Opinión

El dilema de Feijóo

Si Alberto Núñez tuviera pesadillas, con toda seguridad se desarrollarían en Vigo. Por alguna razón desconocida, esta ciudad ha sido su némesis  durante los cinco años largos de su mandato.  Y es que a pesar de sus continuas victorias electorales en Vigo, lo que niega cualquier desencuentro con sus ciudadanos, siempre hay algo que le tuerce el gesto: ya sea el mayor y más moderno hospital de Galicia, el transporte metropolitano o  la ciudad de la justicia, lo que en cualquier otra ciudad sería  motivo de satisfacción, en Vigo es motivo de confrontación. Podemos acudir al manido tópico de “Vigo, sitio distinto” que decía Reixa; de nuestra arquetípica y arquetópica conflictividad; de la muy especial forma de entender el dialogo institucional del actual alcalde y su amor por la confrontación permanente con la Xunta; y así hasta un largo etcétera. Y probablemente todos los argumentos sean ciertos en mayor o menor medida.  Pero falta uno, del que es responsable el propio Feijóo, y que le ha conducido a enrocarse él solo en un laberinto en el que nunca debería haber entrado: su extraña afición por escuchar a quienes le aconsejan desde el desconocimiento, y lo que es peor, desde posiciones muy interesadas. Que son los mismos que pregonan “urbi et orbe” su carácter de consejeros áulicos del Presidente y la gran influencia que ejercen sobre él. Lo que, conociendo a Feijóo, además de inexacto, es una gran gilipollez, si me perdonan la expresión. Los mismos que intentan aprovechar la futura reforma de Rajoy para apostar por unos caballos que hasta hace un mes ni siquiera correrían en una pachanga de mulas. Es lo que tiene esta ciudad: cualquiera se cree capaz de ser alcalde, y lo que es peor, cualquiera se cree capaz de decidir quién será el alcalde, al margen del veredicto de las urnas. 
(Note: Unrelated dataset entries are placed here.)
(* ===== verification/DirLink.v ===== *)
(** * A new name in a directory: dirlink of fs.c

    [dirlink] writes an entry into the first free place of a directory, or at
    its end; afterwards the new name is found there, and every other name as
    before.  The invariant of the inode cache is kept by writes to the
    inode that is locked.  A name that is already there is refused, unless it is
    the directory's own: then [dirlink] waits for a lock that its caller holds. *)

From S2P Require Import Prelude Params Strings BlockDev Sleeplock Tx Fs FsFile Dinode Dir Icache FsTrunc DirSpec.

(** ** Entries *)

Lemma dfind_insert_new name l k j e e0 : l !! k = Some e0 → de_inum e0 = 0 → de_inum e ≠ 0 → dname e = name →
  dfind name l j = None → dfind name (<[k := e]> l) j = Some (j + Z.of_nat k, de_inum e).
Proof.
  intros Hk H0 He Hd. revert k j Hk. induction l as [|x l IH]; intros [|k] j Hk Hn; try done; simpl in *.
  - rewrite (proj2 (Z.eqb_neq _ _) He), bool_decide_true by done. simpl. do 2 f_equal. lia.
  - destruct (negb (de_inum x =? 0) && bool_decide (dname x = name)); [done|]. rewrite (IH k (j + 1) Hk Hn). do 2 f_equal. lia.
Qed.

Lemma dfind_insert_old name l k j e e0 : l !! k = Some e0 → de_inum e0 = 0 → dname e ≠ name →
  dfind name (<[k := e]> l) j = dfind name l j.
Proof.
  intros Hk H0 He. revert k j Hk. induction l as [|x l IH]; intros [|k] j Hk; try done; simpl in *.
  - injection Hk as ->. rewrite H0, (bool_decide_false (dname e = name)) by done. simpl. by rewrite andb_false_r.
  - by rewrite (IH k (j + 1) Hk).
Qed.

Lemma dfind_app_new name l j e : de_inum e ≠ 0 → dname e = name → dfind name l j = None →
  dfind name (l ++ [e]) j = Some (j + Z.of_nat (length l), de_inum e).
Proof.
  intros He Hd. revert j. induction l as [|x l IH]; intros j Hn; simpl in *.
  - rewrite (proj2 (Z.eqb_neq _ _) He), bool_decide_true by done. simpl. do 2 f_equal. lia.
  - destruct (negb (de_inum x =? 0) && bool_decide (dname x = name)); [done|]. rewrite (IH (j + 1) Hn). do 2 f_equal. lia.
Qed.

Lemma dfind_app_old name l j e : dname e ≠ name → dfind name (l ++ [e]) j = dfind name l j.
Proof.
  intros He. revert j. induction l as [|x l IH]; intros j; simpl.
  - rewrite (bool_decide_false (dname e = name)) by done. by rewrite andb_false_r.
  - by rewrite IH.
Qed.

(** The entries after one has been written. *)
Definition put_entry (k : nat) (e : list Z) (l : list (list Z)) : list (list Z) :=
  if decide (k < length l)%nat then <[k := e]> l else l ++ [e].

(** The first entry that is not in use, or the end. *)
Definition free_slot (l : list (list Z)) : nat := default (length l) (fst <$> list_find (λ e, de_inum e = 0) l).

Lemma free_slot_at l k : (k ≤ length l)%nat → (∀ j e, (j < k)%nat → l !! j = Some e → de_inum e ≠ 0) →
  ((k < length l)%nat → ∃ e, l !! k = Some e ∧ de_inum e = 0) → free_slot l = k.
Proof.
  intros Hk Hj He. unfold free_slot. destruct (decide (k < length l)%nat) as [Hlt|Hge].
  - destruct (He Hlt) as (e & H1 & H2). rewrite (proj2 (list_find_Some _ l k e)); [done|]. split_and!; [done|done|]. intros j y Hy Hlt'. by apply (Hj j y).
  - rewrite (proj2 (list_find_None _ l)); [simpl; lia|]. apply Forall_lookup. intros j e Hj'. apply (Hj j e); [|done]. apply lookup_lt_Some in Hj'. lia.
Qed.

Lemma ents_splice bs k e : length e = 16%nat → (length bs mod 16 = 0)%nat → (k ≤ length bs / 16)%nat →
  ents (splice (16 * k) e bs) = put_entry k e (ents bs).
Proof.
  intros He Hm Hk. pose proof (Nat.Div0.div_mod (length bs) 16) as Hdm. rewrite Hm, Nat.add_0_r in Hdm.
  assert (Hl : length (splice (16 * k) e bs) = Nat.max (length bs) (16 * k + 16)).
  { unfold splice. rewrite !length_app, length_take, length_drop. lia. }
  assert (Hn : (length (splice (16 * k) e bs) / 16 = Nat.max (length bs / 16) (k + 1))%nat).
  { rewrite Hl. set (q := (length bs / 16)%nat) in *. rewrite Hdm.
    replace (Nat.max (16 * q) (16 * k + 16))%nat with (Nat.max q (k + 1) * 16)%nat by lia. by apply Nat.div_mul. }
  apply list_eq. intros j. destruct (decide (j < Nat.max (length bs / 16) (k + 1))%nat) as [Hj|Hj].
  - rewrite lookup_ents by lia. unfold put_entry. rewrite length_ents. destruct (decide (j = k)) as [->|Hne].
    + pose proof (slice_splice_eq (16 * k) e bs ltac:(lia)) as Hs. rewrite He in Hs. rewrite Hs. case_decide; [rewrite list_lookup_insert_eq; [done|by rewrite length_ents]|].
      rewrite lookup_app_r by (rewrite length_ents; lia). by replace (k - length (ents bs))%nat with 0%nat by (rewrite length_ents; lia).
    + rewrite slice_splice_ne by (rewrite ?He; lia). case_decide.
      * rewrite list_lookup_insert_ne by done. by rewrite lookup_ents by lia.
      * rewrite lookup_app_l by (rewrite length_ents; lia). by rewrite lookup_ents by lia.
  - rewrite lookup_ge_None_2 by (rewrite length_ents, Hn; lia). symmetry. apply lookup_ge_None_2. unfold put_entry.
    rewrite length_ents. case_decide; rewrite ?length_insert, ?length_app, length_ents; cbn [length]; lia.
Qed.

Lemma strncpy_readable n s : readable n s → ∃ l, strncpy s n = Some l ∧ length l = n ∧ cname n l = cname n s.
Proof.
  revert s. induction n as [|n IH]; intros s Hr; [by exists []|]. destruct s as [|c s]; [done|]. simpl in *.
  destruct (Z.eqb_spec c 0) as [->|Hc].
  - exists (0 :: replicate n 0). split_and!; [done|simpl; by rewrite length_replicate|done].
  - destruct Hr as [?|Hr]; [done|]. destruct (IH s Hr) as (l & E & Hl & Hn). rewrite E. exists (c :: l). simpl.
    rewrite (proj2 (Z.eqb_neq c 0) Hc), Hl, Hn. done.
Qed.

(** ** Writing to a locked inode *)

Section link.
Context {T : Type} `{TxSpec T}.
Context (me : Z) (devsw : Z → option (device (T := T))).
Implicit Types (v : bview) (s : fsstate (T := T)) (sb : superblock) (i : inode).

Lemma addrs_range sb v i : geom sb (Z.of_nat (length (v_disk v))) → ifile sb v i → Forall (λ a, 0 ≤ a < 4294967296) (i_addrs i).
Proof.
  intros G F. pose proof (g_size _ _ G). pose proof (datastart_pos _ _ G). pose proof (if_len _ _ _ F) as Hl.
  apply Forall_lookup. intros k a Hk. pose proof (lookup_lt_Some _ _ _ Hk) as Hlt. rewrite Hl in Hlt.
  change (Z.to_nat (NDIRECT + 1)) with 13%nat in Hlt.
  assert (Ha : iaddr i (Z.of_nat k) = a) by (unfold iaddr; by rewrite Nat2Z.id, Hk).
  destruct (decide (Z.of_nat k = NDIRECT)) as [E|E].
  - rewrite E in Ha. destruct (if_ind _ _ _ F) as [?|[? _]]; lia.
  - assert (Hf : in_file (Z.of_nat k)) by (unfold in_file; change MAXFILE with 140; change NDIRECT with 12 in *; lia).
    rewrite <- (faddr_direct v) in Ha by (change NDIRECT with 12 in *; lia). destruct (if_map _ _ _ F _ Hf) as [?|[? _]]; lia.
Qed.

(** The inode on the disk agrees with the cached one after a write. *)
Lemma written_read s v o ip i off src s' v' i' :
  icok s v o → 0 ≤ i_inum i < sb_ninodes (fs_sb s) → 0 ≤ i_size i' ≤ MAXFILE * BSIZE →
  read_in (fs_sb s) v (i_inum i) i = i → written s v o ip i off src s' v' i' →
  read_in (fs_sb s) v' (i_inum i) i' = i' ∧
  ∀ m j, 0 ≤ m < sb_ninodes (fs_sb s) → m ≠ i_inum i → read_in (fs_sb s) v' m j = read_in (fs_sb s) v m j.
Proof.
  intros I Hn Hsz Hr Wn. set (sb := fs_sb s) in *. pose proof (ic_geom _ _ _ I) as G. fold sb in G.
  pose proof (trepr_wf _ _ _ (ic_rep _ _ _ I)) as W. destruct (wn_meta _ _ _ _ _ _ _ _ _ _ Wn) as (M1 & M2 & M3 & M4 & M5 & M6 & M7 & M8 & M9).
  assert (Hib : ∀ m, 0 ≤ m < sb_ninodes sb → 0 ≤ IBLOCK m sb < sb_bmapstart sb).
  { intros m Hm. destruct (IBLOCK_ok _ _ _ G Hm) as (_ & _ & ?). pose proof (g_istart _ _ G). split; [lia|]. by apply (g_inodes _ _ G). }
  destruct (wn_disk _ _ _ _ _ _ _ _ _ _ Wn) as [[-> Hb]|Hb]; fold sb in Hb.
  - split; [|intros m j Hm _]; unfold read_in; rewrite Hb by (by apply Hib); done.
  - assert (Hl' : length (i_addrs i') = 13%nat) by exact (if_len _ _ _ (fo_file _ _ _ _ _ (wn_ok _ _ _ _ _ _ _ _ _ _ Wn))).
    assert (Hv : ∀ m j, 0 ≤ m < sb_ninodes sb → read_in sb v' m j = read_in sb (inode_view sb i' v) m j).
    { intros m j Hm. unfold read_in, inode_view. rewrite Hb by (by apply Hib). rewrite M2. case_decide as E.
      - rewrite E, blk_upd_eq; [done| |done]. by apply (IBLOCK_ok _ _ _ G).
      - rewrite blk_upd_ne; [done| | |done]; by apply Hib. }
    destruct (wn_ok _ _ _ _ _ _ _ _ _ _ Wn) as [O1 O2 O3 O4 O5 O6]. destruct (wn_state _ _ _ _ _ _ _ _ _ _ Wn) as [t ->].
    split.
    + rewrite Hv by done. rewrite <- M2. rewrite inode_view_read; [apply stored_id|done|done|by rewrite M2|].
      pose proof (read_in_shorts _ _ _ _ Hr) as Hs. split; [by rewrite M1, M3, M8, M9| |exact Hl'|by eapply addrs_range].
      change (MAXFILE * BSIZE) with 71680 in Hsz. lia.
    + intros m j Hm Hne. rewrite Hv by done. apply inode_view_other; try done; by rewrite M2.
Qed.

Lemma written_icok s v o ip i off src s' v' i' :
  icok s v o → ic_inode s !! ip = Some i → 0 < i_ref i → sl_locked (i_lock i) ≠ 0 → 0 ≤ i_size i' ≤ MAXFILE * BSIZE →
  read_in (fs_sb s) v (i_inum i) i = i → written s v o ip i off src s' v' i' → icok s' v' o.
Proof.
  intros I Hi Hr Hl Hsz Hd Wn. pose proof (ic_ent _ _ _ I _ _ Hi) as [E1 E2 E3 E4 E5 E6]. destruct (E4 Hr) as [_ Hn].
  destruct (written_read _ _ _ _ _ _ _ _ _ _ I Hn Hsz Hd Wn) as [_ Ho].
  destruct (wn_meta _ _ _ _ _ _ _ _ _ _ Wn) as (M1 & M2 & M3 & M4 & M5 & M6 & M7 & M8 & M9).
  destruct (wn_ok _ _ _ _ _ _ _ _ _ _ Wn) as [O1 O2 O3 O4 O5 O6]. destruct (wn_state _ _ _ _ _ _ _ _ _ _ Wn) as [t ->].
  apply (icok_change s v o t v' ip i); try done.
  - by apply (wn_len _ _ _ _ _ _ _ _ _ _ Wn).
  - split; rewrite ?M5, ?M4, ?M6, ?M7, ?M2; try done.
Qed.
Pero creo sinceramente que están condenados al fracaso por más que intenten alentar el dilema de Feijóo: respetar la democracia interna de su partido y apoyar al candidato del PP vigués, quien –por cierto -le ha desbloqueado con el pacto de los presupuestos los principales quebraderos de cabeza que tenía en Vigo, o promover un paracaidista “manu militari” del agrado de sus asesores áulicos.  Como analista independiente, creo que Núñez Feijóo no caerá en la trampa, y respaldará lo que su partido decida en Vigo.  Y ello, por varias razones. La primera es que un candidato impulsado por vigueses “influyentes”, en el caso de llegar a la alcaldía de la primera ciudad de Galicia,  ¿a quién sería leal en caso de conflicto de intereses? ¿A un presidente con un pie en el estribo, o a sus promotores locales? La segunda es que la imagen de un presidente que se pasa por la quilla la decisión democrática de la mayor agrupación de su partido en Galicia, no sería la mejor tarjeta de presentación para despegar hacia vuelos de mayor envergadura. Ni la imagen del PP sería precisamente la de un partido con democracia interna. Lo que acotaría sobremanera su discurso y sus ataques a otras formaciones por esa misma razón.  Algo similar a lo que le está pasando a Ruiz Gallardón, cuya apuesta por contentar al Tea Party sociológico ha disminuido drásticamente su valoración ciudadana como hipotético candidato post Rajoy. 
Pero la última, y quizás más importante, es que una decisión de esa naturaleza, vincularía indisolublemente su futuro, el de Núñez Feijóo, al resultado electoral en Vigo. Donde el PP hace ocho años que no gobierna y se avecina una batalla para la que no sirve cualquiera, y mucho menos un paracaidista cunero. Porque lo que se dice mirlos blancos, solo tuvieron uno que se llamaba Perez, y ellos mismos le descerrajaron un perdigonazo político. O dicho en otros términos: si Feijóo impone un candidato, aconsejado por cantos de sirena de ciertas élites tan conspirativas como minoritarias, y este candidato no consigue la alcaldía, la derrota será exclusiva, personal e intransferible de Núñez Feijóo.  Y en el mercado de la política, la derrota siempre cotiza a la baja. Por eso estoy convencido de que el candidato será Chema Figueroa.  Y es que Alberto Núñez ya tuvo tiempo de sacar conclusiones del experimento de Ourense, y de lo que ocurre cuando se deja tirado a su propio ejército después de mandarlo al campo de batalla.